Thursday, May 29, 2008

Mellow touch stays with us

Lately I have developed the habit of You Tubing for music videos of songs I almost never hear on the radio anymore.

Take for example Kathe Green's Alone Again and Free. Nobody plays it anymore. Not even RJ 100.3 which is about the only FM radio station still playing the genre popularized by DWLL 94.7 in the late 70s and early 80s.

If you're about my age, chances are you also love this kind of music: Stonebolt's I Will Still Love You. Neil Sedaka's Perfect Strangers. Tavares' Hardcore Poetry. Dan Henry's 20 Minutes Before Takeoff. David Castle's Ten to Eight. Dan Hill's Sometimes When We Touch.

The list is endless, mostly those that comprise the soundtrack of our youth. But sadly no longer getting airtime they used to have back then.

Further back in the time when I was still required to sleep in midday lest I don't grow up, I remember At Seventeen by Janis Ian, Lovin' You by Minnie Ripperton, the only song whose second voice was provided by a bird.

When I was making an attempt to learn to play the guitar back in high school, I was bestfriends with Loving Arms, that hit by Rita Coolidge and Kris Kristofferson with the very arresting opening lines.

Love Won't Let Me Wait is ideal on a rainy evening when you're alone with the wife, and that's not just because of the sound of a woman moaning in the background.

Morning, Noon and Nightime fits any given Sunday, and when you're driving home tired from a long day in the office, Great Day should be it.

They don't make this kind of music anymore. Probably they still do, but the kind of stuff they're coming out with no longer has that same effect on us.

Wednesday, May 28, 2008

Goma and I didn't shave last Sunday


ATHLETES and show biz stars go about in worlds that intersect, and in my line of work, it's not a rare chance when I get to mingle with movie and television personalities from time to time – even when I'm actually covering professional sports. Like baseball.

This was last Sunday when the sun didn't feel like showing up all day. The first game between Manila and Dumaguete was rained out but organizers decided that the pitch was dry enough to let the match pitting Cebu and Makati go ahead.

Cebu, in case anybody bothered to know, is the defending champion in Baseball Philippines. It boasts of one of the country's best pitchers like 27-year-old Joseph Orillana, and a host big hitters like veteran Joel Binarao and upstarts Miggy Corcuera and Nico Uichico.

And, of course, it has the most famous rightfielder in the land – movie actor Richard Gomez.

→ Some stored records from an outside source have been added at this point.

(** Lines that do not bind [l] leave its entry alone. *)
Lemma first_pass_unbound (l : string) (lines : list string) :
  Forall (fun line => binds l line = false) lines ->
  forall (labels : gmap string Z) (address : Z),
    first_pass lines labels address !! l = labels !! l.
Proof.
  induction 1 as [|line lines Hline _ IH]; intros labels address.
  - reflexivity.
  - cbn [first_pass]. unfold binds in Hline.
    destruct (assemble_line line) as [[[m ops] [l'|]]|]; rewrite ?IH;
      try reflexivity.
    destruct (PyStr.nonempty l'); [|reflexivity].
    cbn [andb] in Hline. apply String.eqb_neq in Hline.
    apply lookup_insert_ne. congruence.
Qed.

(** The label of the last line that binds it is bound to the address counter
    at that line. *)
Lemma first_pass_last_binding (l : string) (before after : list string)
    (line : string) (labels : gmap string Z) (address : Z) :
  binds l line = true ->
  Forall (fun x => binds l x = false) after ->
  first_pass (before ++ line :: after) labels address !! l
  = Some (address + Z.of_nat (count_statements before)).
Proof.
  intros Hb Hafter.
  destruct (first_pass_app before (line :: after) labels address)
    as [labels' ->].
  cbn [first_pass]. unfold binds in Hb.
  destruct (assemble_line line) as [[[m ops] [l'|]]|]; try discriminate.
  destruct (PyStr.nonempty l'); [|discriminate].
  cbn [andb] in Hb. apply String.eqb_eq in Hb. subst l'.
  rewrite (first_pass_unbound l after Hafter). apply lookup_insert_eq.
Qed.

(** The second pass fails only where a statement fails to encode. *)
Lemma second_pass_ok (labels : gmap string Z) (lines : list string) :
  Forall (fun line => encodes labels line = true) lines ->
  forall (address : Z) (instructions : list (Z * Z)),
    is_ok (second_pass labels lines address instructions) = true.
Proof.
  induction 1 as [|line lines Hline _ IH]; intros address instructions.
  - reflexivity.
  - cbn [second_pass]. unfold encodes in Hline.
    destruct (assemble_line line) as [[[m ops] lab]|]; [|apply IH].
    destruct (String.eqb m "LABEL"); [apply IH|].
    cbn [orb] in Hline.
    destruct (encode_instruction m _); [apply IH|discriminate].
Qed.
(** * Market-making engine of [resin_mm_flat_params.py]

    A shallow embedding of the trading bot: the [datamodel] records the
    source reads, Python dictionaries as insertion-ordered association
    lists, the module-global [logger], the market-making engine
    [mm_Product_Strategy.makeOrders], the registry [strategies],
    [Trader.run] and the telemetry serializer [Logger.flush].

    Python integers are unbounded and are modelled by [Z].  Python strings
    are modelled by [string]; a character stands for the code point of the
    same number (0..255).  Code that writes to the logger or to standard
    output, or that can raise, lives in the monad [M] over a [World]. *)

From Stdlib Require Import ZArith List String Ascii Bool Lia DecimalString.
Import ListNotations.

#[local] Set Warnings "-register-all".
#[local] Open Scope string_scope.
#[local] Open Scope list_scope.
#[local] Open Scope Z_scope.

(** Python's [+] on strings. *)
Infix "+++" := String.append (at level 60, right associativity).

(* ================================================================== *)
(** ** Python values used by the source *)

(** [str(n)] for an [int]: decimal digits with a leading minus sign. *)
Definition str_int (n : Z) : string := NilZero.string_of_int (Z.to_int n).

(** [len(s)] as a Python integer. *)
Definition len (s : string) : Z := Z.of_nat (String.length s).

(** The objects handed to [Logger.print]: strings and integers. *)
Inductive pyobj : Type :=
| PStr (s : string)
| PInt (n : Z).

(** [str(o)]. *)
Definition str (o : pyobj) : string :=
  match o with
  | PStr s => s
  | PInt n => str_int n
  end.

Definition newline : string := String (ascii_of_nat 10) EmptyString.

(** [sep.join(parts)]. *)
Definition join (sep : string) (parts : list string) : string :=
  String.concat sep parts.

(* ================================================================== *)
(** ** Dictionaries

    A Python [dict] keeps its keys unique and iterates in insertion
    order.  The book sides are only iterated ([.items()]); the tables
    keyed by instrument are looked up, tested for membership and, for the
    result of [Trader.run], assigned to. *)

Module Dict.

Definition t (V : Type) : Type := list (string * V).

Definition empty {V : Type} : t V := [].

(** [d.get(k)], with [None] when [k not in d]. *)
Fixpoint get {V : Type} (d : t V) (k : string) : option V :=
  match d with
  | [] => None
  | (k', v) :: rest => if String.eqb k k' then Some v else get rest k
  end.

(** [k in d]. *)
Definition contains {V : Type} (d : t V) (k : string) : bool :=
  match get d k with
  | Some _ => true
  | None => false
  end.

(** [d[k] = v]: overwrite in place when the key exists, append otherwise. *)
Fixpoint set {V : Type} (d : t V) (k : string) (v : V) : t V :=
  match d with
  | [] => [(k, v)]
  | (k', v') :: rest =>
      if String.eqb k k' then (k', v) :: rest else (k', v') :: set rest k v
  end.

Definition keys {V : Type} (d : t V) : list string := map fst d.

Definition values {V : Type} (d : t V) : list V := map snd d.

Definition items {V : Type} (d : t V) : list (string * V) := d.

End Dict.

(* ================================================================== *)
(** ** The [datamodel] records

    [datamodel] is imported by the source and not part of it; the records
    below carry the fields the source reads.  A price level table maps an
    integer price to an integer volume and is iterated in insertion
    order, so it is the list of its items. *)

Definition Symbol : Type := string.
Definition Product : Type := string.
Definition UserId : Type := string.

(** A Python [float], carried as the text [json.dumps] prints for it. *)
Definition pyfloat : Type := string.

Record Listing : Type := mkListing {
  listing_symbol : Symbol;
  listing_product : Product;
  listing_denomination : Product
}.

(** [Order(symbol, price, quantity)]: positive quantity buys, negative
    quantity sells. *)
Record Order : Type := mkOrder {
  symbol : Symbol;
  price : Z;
  quantity : Z
}.

Record OrderDepth : Type := mkOrderDepth {
  buy_orders : list (Z * Z);
  sell_orders : list (Z * Z)
}.

Record Trade : Type := mkTrade {
  trade_symbol : Symbol;
  trade_price : Z;
  trade_quantity : Z;
  trade_buyer : option UserId;
  trade_seller : option UserId;
  trade_timestamp : Z
}.

Record ConversionObservation : Type := mkConversionObservation {
  bidPrice : pyfloat;
  askPrice : pyfloat;
  transportFees : pyfloat;
  exportTariff : pyfloat;
  importTariff : pyfloat;
  sugarPrice : pyfloat;
  sunlightIndex : pyfloat
}.

Record Observation : Type := mkObservation {
  plainValueObservations : Dict.t Z;
  conversionObservations : Dict.t ConversionObservation
}.

Record TradingState : Type := mkTradingState {
  traderData : string;
  timestamp : Z;
  listings : Dict.t Listing;
  order_depths : Dict.t OrderDepth;
  own_trades : Dict.t (list Trade);
  market_trades : Dict.t (list Trade);
  position : Dict.t Z;
  observations : Observation
}.

(* ================================================================== *)
(** ** The world and the monad of effects *)

(** [class Logger]: the accumulated text and the length budget. *)
Record Logger : Type := mkLogger {
  logs : string;
  max_log_length : Z
}.

(** [Logger.__init__]. *)
Definition Logger_init : Logger := mkLogger "" 3750.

For some reason, Gomez seemed to excel in just about any sports he went into, namely golf, rowing, fencing, trap shooting. In most of which he became member of the national team and won Southeast Asian Games gold medals.

Baseball, though, is a different story. He is seldom used, and when he gets called from the dugout, he is often struck out, either swinging or standing -- which only meant that he didn't get to swing the bat at all.

And so it surprised everybody at Rizal Ballpark when, on the top of the second inning, he actually hit a linedrive to the right for an RBI single. In basketball, that is about as spectacular as scoring a jumper off a tight defense.

Just the same, his feat didn't merit an interview from the sportswriters who went for Binarao who in the same game hit a grandslam or a four-run homerun – which in basketball is the equivalent of a game-winning slam dunk that even drew a foul.

Gomez just stood there as the reporters milled around the day's hero. But of course, you don't ignore a show biz icon like him. When he was introduced to me, I shook his hands and made small talk like we're friends from way back.

``Pare, hataw yung second inning mo, RBI single yun ah,'' I told him.

``Onga, medyo maganda ang hitting namin,'' he said.

``You remember your championship match last year, when you hit a triple (when the game was all but won by Cebu already and it actually didn't matter anymore)?'' I said. ``I wrote you a feature story for Inquirer.''

``Kaw ba yun?,'' Gomez said, his eyes brightened up. ``Pare thank you, may clippings ako nun.''

We exchanged high fives.

Listen, standing close to him I realized he wasn't that tall. If I only stood straight and didn't wear flat sneakers, I'd probably be about his height. He is also as dark-skinned as I am. His face was small and covered with two-day old stubble.

I also went out of the house that day without shaving. And later after talking to him when I looked in the mirror, I realized something:

If I squint my eyes hard enough, and probably lose some pounds, and maybe straighten my spongey hair, we actually look alike.